Shiny New E-Book Gizmo: The Amazon Kindle


View Full Version : Scanning paper (out of copyright) books.


Charles Gray
06-14-2006, 09:58 PM
I have many, MANY books-- some of them are out of copyright, and for others I was able to get permission to ebook them so long as it isn't distriubted and the original copy is destroyed.
But that leaves the question of how do I do it? Flatbed scanners seem desructive and although I have a very good OCR program (Abby fine reader), the "lift" in the spine seems to cause problems. That's not a problme for the "Scan and destroy" books, but my out of copyright pulps from the 1920's are a different matter. (and rather important, as I'd like to read them, but too much reading will also destroy them). I didn't see any other place here to ask this question, so I was wondering if I could recieve any help.

ath
06-16-2006, 01:38 AM
But that leaves the question of how do I do it? Flatbed scanners seem desructive and although I have a very good OCR program (Abby fine reader), the "lift" in the spine seems to cause problems.

Unless you have access to an overhead scanner, scanning is very probably going to be destructive to some extent.

Scanning books quickly means, unfortunately, cutting them up, and running them through a page-fed scanner.

You can scan page spreads with a flat-bed scanner, but it will stress the spine and the hinges of the book in a way that doesn't happen with ordinary reading. I've done several late 19th century books on a largish flatbed, and if the books don't break up entirely, the back cover is usually ripped afterwards, and some of the sections are starting. There is also some risk of ripping or folding a page due to clumsy handling.

There are scanners where the scanning area extends to the edge of the device (see Plustek OpticBook 3600 (http://www.plustek.com/products/book.htm), or the 3600 Plus if you're going for PDF -- and I think Xerox has/had a similar scanner). This lessens the stress on the spine, but it doubles the effort and time, as well as doubles the risk of damaging the page.

I know of some experiments with a camera (a digital camera is a kind of overhead scanner, and with a film camera you can often get decent scans made from the film), but it definitely requires more than just point-and-click. You will at least need some kind of good camera stand, as well as good, even lighting. See project Runeberg (http://runeberg.org/admin/camera.html) for more info.

tribble
06-16-2006, 01:46 AM
What about taking photos in highres of the pages, like the professional bookscanners do. Then do a batch transform of your image to change the pages, that the distortion gets removed. then do the OCR.

DTM
06-22-2006, 07:16 AM
I'm sure you could get some help in the forum at the Distributed Proofreaders website. You may even want to run your projects through them, getting you an entire network of proofreaders.

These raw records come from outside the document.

(** The iteration that visits a given entry, inside a run that
    returns: it starts from counters [c0] and adds one to the counter
    of its branch. *)
Lemma run_iteration w c1 w1 e :
  In e l ->
  visit_all l (0, 0) w = Return c1 w1 ->
  exists pre post c0 w0 w0',
    l = (pre ++ e :: post)%list /\
    visit_all pre (0, 0) w = Return c0 w0 /\
    visit e c0 w0 =
      Return (fst c0 + (if duplicated (fs w) e then 1 else 0),
              snd c0 + (if misplaced (fs w) e then 1 else 0)) w0' /\
    (at_root (fs w) e = false -> w0' = w0).
Proof.
  intros Hin Hrun. destruct (in_split _ _ Hin) as (pre & post & Hl).
  pose proof l_ok as Hok. rewrite Hl in Hrun, Hok.
  destruct (visit_all_at _ _ _ _ _ _ _ Hrun)
    as (c0 & w0 & c' & w0' & Hpre & Hv & _).
  exists pre, post, c0, w0, w0'.
  destruct (before_visit _ _ _ _ _ _ Hok Hpre e (or_introl eq_refl))
    as [Hs Hd].
  assert (He : entry_ok e = true) by exact (table_ok_In l e l_ok Hin).
  destruct (same_tests (fs w) e (fs w0) He Hs Hd) as [Hr Ht].
  destruct (visit_return _ _ _ _ _ He Hv) as (Hc' & _ & _ & _ & _ & Hsame).
  unfold duplicated, misplaced in *. rewrite Hr, Ht in Hc'.
  rewrite Hr in Hsame. subst c'. auto.
Qed.

(** Whatever the outcome of the loops, an entry that was not at the
    root at the start is, at both its paths, as at the start. *)
Lemma run_skips w e :
  In e l ->
  at_root (fs w) e = false ->
  let w' := world_of (visit_all l (0, 0) w) in
  FS.lookup (src_of e) (fs w') = FS.lookup (src_of e) (fs w) /\
  FS.lookup (dst_of e) (fs w') = FS.lookup (dst_of e) (fs w).
Proof.
  intros Hin Hroot w'.
  assert (He : entry_ok e = true) by exact (table_ok_In l e l_ok Hin).
  rewrite at_root_lookup in Hroot by assumption.
  destruct (FS.lookup (src_of e) (fs w)) eqn:Hsrc; [discriminate|].
  destruct (visit_all_trace l (0, 0) w)
    as (pre & post & c0 & w0 & Hl & Hpre & Hrest).
  assert (Hfs : fs w' = fs w0).
  { subst w'. destruct (visit_all l (0, 0) w) as [c' w1|x w1].
    - destruct Hrest as (_ & _ & ->). reflexivity.
    - destruct Hrest as (a & post' & _ & Hraise).
      apply visit_raise in Hraise. tauto. }
  rewrite Hfs. pose proof l_ok as Hok. rewrite Hl in Hok, Hin.
  apply in_app_or in Hin as [Hin|Hin].
  - apply table_ok_app in Hok as (Hok1 & _).
    destruct (visit_all_return (fs w) pre (0, 0) w c0 w0 Hok1
                (untouched_refl _ _) Hpre) as (_ & _ & Hset & _).
    destruct (Hset e Hin) as [Hs Hd]. rewrite Hs, Hd, Hsrc.
    split; [reflexivity|]. destruct (FS.lookup (dst_of e) (fs w)); reflexivity.
  - rewrite <- Hsrc. apply (before_visit _ _ _ _ _ _ Hok Hpre e Hin).
Qed.

End table_runs.

(** ** The claims about [cleanup] *)

Lemma settled_tests n0 n e :
  entry_ok e = true ->
  settled n0 n e ->
  at_root n e = false /\
  at_target n e = at_root n0 e || at_target n0 e.
Proof.
  intros He [Hs Hd].
  rewrite !at_root_lookup, !at_target_lookup, Hs, Hd by assumption.
  split; [reflexivity|].
  destruct (FS.lookup (dst_of e) n0), (FS.lookup (src_of e) n0); reflexivity.
Qed.

Lemma mapping_entry_ok target_dir filename :
  In (target_dir, filename) (entries mapping) ->
  entry_ok (target_dir, filename) = true.
Proof. apply table_ok_In, mapping_ok. Qed.

(** A call of [cleanup] that returns, seen as a run over the entries. *)
Lemma cleanup_return w v w' :
  cleanup w = Return v w' ->
  exists deleted_count moved_count w1,
    cleanup_count mapping w = Return (deleted_count, moved_count) w1 /\
    visit_all (entries mapping) (0, 0) w =
      Return (deleted_count, moved_count) w1 /\
    v = PyNone /\
    fs w' = fs w1 /\
    stdout w' =
      (stdout w1 ++ [finished_line deleted_count moved_count])%list.
Proof.
  intros H. apply cleanup_with_return in H
    as ([d m] & w1 & Hc & Hv & Hfs & Hout).
  exists d, m, w1. rewrite <- cleanup_count_entries. auto.
Qed.

Lemma listed_In table target_dir filename :
  listed table target_dir filename = true ->
  In (target_dir, filename) (entries table).
Proof.
  unfold listed. rewrite existsb_exists. intros ([t f] & Hin & H).
  apply andb_prop in H as [Ht Hf]. cbn [fst snd] in Ht, Hf.
  apply String.eqb_eq in Ht, Hf. subst. exact Hin.
Qed.

Ltac pick_entry := apply listed_In; vm_compute; reflexivity.

(** C1, as stated, fails: the claim does not ask for a run without
    errors.  In the sample [auth.ts] is listed, at the root and not at
    its target path; the call raises when it tries to move it into the
    absent [server/], and the file is then still at the root and not at
    the target path. *)
Lemma cleanup_may_leave_misplaced_file :
  In ("server/", "auth.ts") (entries mapping) /\
  OS.path_exists "auth.ts" (fs stray_world) = true /\
  OS.path_exists (Path.join "server/" "auth.ts") (fs stray_world) = false /\
  cleanup stray_world =
    Raise FileNotFoundError (world_of (cleanup stray_world)) /\
  OS.path_exists "auth.ts" (fs (world_of (cleanup stray_world))) = true /\
  OS.path_exists (Path.join "server/" "auth.ts")
                 (fs (world_of (cleanup stray_world))) = false.
Proof.
  split; [pick_entry|]. repeat split; vm_compute; reflexivity.
Qed.

(** C1, amended: a listed filename that is at the root and not at its
    target path when [cleanup()] is called is, after a call that returns
    (an error-free run), at the target path only: the root no longer has
    it, the target path holds the very entry the root held, the
    iteration that visits it adds exactly one to [moved_count] and
    nothing to [deleted_count], and [moved_count] ends as the number of
    such filenames. *)
Theorem cleanup_moves_misplaced_file w v w' target_dir filename :
  In (target_dir, filename) (entries mapping) ->
  OS.path_exists filename (fs w) = true ->
  OS.path_exists (Path.join target_dir filename) (fs w) = false ->
  cleanup w = Return v w' ->
  OS.path_exists filename (fs w') = false /\
  OS.path_exists (Path.join target_dir filename) (fs w') = true /\
  FS.lookup (Path.components (Path.join target_dir filename)) (fs w') =
    FS.lookup (Path.components filename) (fs w) /\
  (exists pre post c0 w0 w0',
     entries mapping = (pre ++ (target_dir, filename) :: post)%list /\
     visit_all pre (0, 0) w = Return c0 w0 /\
     cleanup_body target_dir filename c0 w0 =
       Return (fst c0, snd c0 + 1) w0') /\
  (exists deleted_count moved_count w1,
     cleanup_count mapping w = Return (deleted_count, moved_count) w1 /\
     moved_count = count_of (misplaced (fs w)) (entries mapping)).
Proof.
  intros Hin Hroot Htgt Hrun. set (e := (target_dir, filename)) in *.
  pose proof (mapping_entry_ok _ _ Hin) as He. fold e in He.
  change (at_root (fs w) e = true) in Hroot.
  change (at_target (fs w) e = false) in Htgt.
  destruct (cleanup_return _ _ _ Hrun)
    as (d & m & w1 & Hcount & Hall & _ & Hfs & _).
  destruct (run_result _ mapping_ok _ _ _ Hall) as (Hc & _ & Hset).
  specialize (Hset e Hin).
  destruct (settled_tests _ _ _ He Hset) as [Hr' Ht'].
  rewrite Hroot in Ht'. rewrite <- Hfs in Hr', Ht', Hset.
  split; [exact Hr'|]. split; [exact Ht'|]. split; [|split].
  - destruct Hset as [_ Hd]. rewrite at_target_lookup in Htgt by assumption.
    change (FS.lookup (dst_of e) (fs w') = FS.lookup (src_of e) (fs w)).
    rewrite Hd. destruct (FS.lookup (dst_of e) (fs w)); [discriminate|].
    reflexivity.
  - destruct (run_iteration _ mapping_ok _ _ _ e Hin Hall)
      as (pre & post & c0 & w0 & w0' & Hl & Hpre & Hv & _).
    exists pre, post, c0, w0, w0'. split; [exact Hl|]. split; [exact Hpre|].
    unfold duplicated, misplaced in Hv. rewrite Hroot, Htgt in Hv.
    cbn [andb negb] in Hv. rewrite Z.add_0_r in Hv. exact Hv.
  - exists d, m, w1. split; [exact Hcount|]. congruence.
Qed.

Lemma cleanup_moves_misplaced_file_witness :
  let w' := world_of (cleanup sample_world) in
  OS.path_exists "button.tsx" (fs w') = false /\
  OS.path_exists (Path.join "client/src/components/ui/" "button.tsx") (fs w')
    = true /\
  FS.lookup (Path.components
               (Path.join "client/src/components/ui/" "button.tsx")) (fs w') =
    FS.lookup (Path.components "button.tsx") (fs sample_world) /\
  (exists pre post c0 w0 w0',
     entries mapping =
       (pre ++ ("client/src/components/ui/", "button.tsx") :: post)%list /\
     visit_all pre (0, 0) sample_world = Return c0 w0 /\
     cleanup_body "client/src/components/ui/" "button.tsx" c0 w0 =
       Return (fst c0, snd c0 + 1) w0') /\
  (exists deleted_count moved_count w1,
     cleanup_count mapping sample_world =
       Return (deleted_count, moved_count) w1 /\
     moved_count = count_of (misplaced (fs sample_world)) (entries mapping)).
Proof.
  apply (cleanup_moves_misplaced_file sample_world PyNone
           (world_of (cleanup sample_world))
           "client/src/components/ui/" "button.tsx").
  - pick_entry.
  - vm_compute. reflexivity.
  - vm_compute. reflexivity.
  - vm_compute. reflexivity.
Defined.

(** C2, as stated, fails: the claim does not ask for a run without
    errors.  In the sample [auth.ts] is listed, at the root and at its
    target path; the call raises earlier in the table, at the move of
    [button.tsx] into the absent [client/src/components/ui/], and the
    root copy of [auth.ts] is then still there. *)
Lemma cleanup_may_leave_root_duplicate :
  In ("server/", "auth.ts") (entries mapping) /\
  OS.path_exists "auth.ts" (fs halted_world) = true /\
  OS.path_exists (Path.join "server/" "auth.ts") (fs halted_world) = true /\
  cleanup halted_world =
    Raise FileNotFoundError (world_of (cleanup halted_world)) /\
  OS.path_exists "auth.ts" (fs (world_of (cleanup halted_world))) = true.
Proof.
  split; [pick_entry|]. repeat split; vm_compute; reflexivity.
Qed.

(** C2, amended: a listed filename that is both at the root and at its
    target path when [cleanup()] is called has, after a call that
    returns (an error-free run), lost its root copy; the target path
    holds exactly what it held; the iteration that visits it adds
    exactly one to [deleted_count] and nothing to [moved_count], and
    [deleted_count] ends as the number of such filenames. *)
Theorem cleanup_deletes_root_duplicate w v w' target_dir filename :
  In (target_dir, filename) (entries mapping) ->
  OS.path_exists filename (fs w) = true ->
  OS.path_exists (Path.join target_dir filename) (fs w) = true ->
  cleanup w = Return v w' ->
  OS.path_exists filename (fs w') = false /\
  FS.lookup (Path.components (Path.join target_dir filename)) (fs w') =
    FS.lookup (Path.components (Path.join target_dir filename)) (fs w) /\
  (exists pre post c0 w0 w0',
     entries mapping = (pre ++ (target_dir, filename) :: post)%list /\
     visit_all pre (0, 0) w = Return c0 w0 /\
     cleanup_body target_dir filename c0 w0 =
       Return (fst c0 + 1, snd c0) w0') /\
  (exists deleted_count moved_count w1,
     cleanup_count mapping w = Return (deleted_count, moved_count) w1 /\
     deleted_count = count_of (duplicated (fs w)) (entries mapping)).
Proof.
  intros Hin Hroot Htgt Hrun. set (e := (target_dir, filename)) in *.
  pose proof (mapping_entry_ok _ _ Hin) as He. fold e in He.
  change (at_root (fs w) e = true) in Hroot.
  change (at_target (fs w) e = true) in Htgt.
  destruct (cleanup_return _ _ _ Hrun)
    as (d & m & w1 & Hcount & Hall & _ & Hfs & _).
  destruct (run_result _ mapping_ok _ _ _ Hall) as (Hc & _ & Hset).
  specialize (Hset e Hin).
  destruct (settled_tests _ _ _ He Hset) as [Hr' _].
  rewrite <- Hfs in Hr', Hset.
  split; [exact Hr'|]. split; [|split].
  - destruct Hset as [_ Hd]. rewrite at_target_lookup in Htgt by assumption.
    change (FS.lookup (dst_of e) (fs w') = FS.lookup (dst_of e) (fs w)).
    rewrite Hd. destruct (FS.lookup (dst_of e) (fs w)); [|discriminate].
    reflexivity.
  - destruct (run_iteration _ mapping_ok _ _ _ e Hin Hall)
      as (pre & post & c0 & w0 & w0' & Hl & Hpre & Hv & _).
    exists pre, post, c0, w0, w0'. split; [exact Hl|]. split; [exact Hpre|].
    unfold duplicated, misplaced in Hv. rewrite Hroot, Htgt in Hv.
    cbn [andb negb] in Hv. rewrite Z.add_0_r in Hv. exact Hv.
  - exists d, m, w1. split; [exact Hcount|]. congruence.
Qed.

Check it out at: www.pgdp.net

ereszet
09-28-2007, 07:34 AM
See my thread "do-it yourself repro v-cradle for paper books" in Reader Accessories

RWood
09-28-2007, 08:44 AM
There was a thread by Bob Russell about a scanner that was designed for bound books and had them over the corner of the scanner so a page would lie flat. It seemed to work well. I will look again for the article.

ricdiogo
09-28-2007, 11:45 AM
I'm sure you could get some help in the forum at the Distributed Proofreaders website. You may even want to run your projects through them, getting you an entire network of proofreaders.

Check it out at: www.pgdp.net

Charles Gray, DTM has given you a great advise. You would also be contributing for having more public domain ebooks freely available online at Project Gutenberg.

I also suggest you to read Project Gutenberg's Scanning FAQ (http://www.gutenberg.org/wiki/Gutenberg:Scanning FAQ).

Studio717
10-19-2007, 05:30 PM
There was a thread by Bob Russell about a scanner that was designed for bound books and had them over the corner of the scanner so a page would lie flat. It seemed to work well. I will look again for the article.

This is the Opticbook 3600. I have one and it does a great job with scanning. The edge of the glass is almost at the very edge of the scanner, so except for too-tightly bound (or usually, ime, rebound) books, it does a beautiful job of capturing all the text.

Any flatbed scanner is going to take longer to scan than an overhead setup like ereszet's (which is a setup I'm trying to recreate myself for a large book I have), but the Opticbook is the best out there as far as I've found for a low-cost flatbed solution.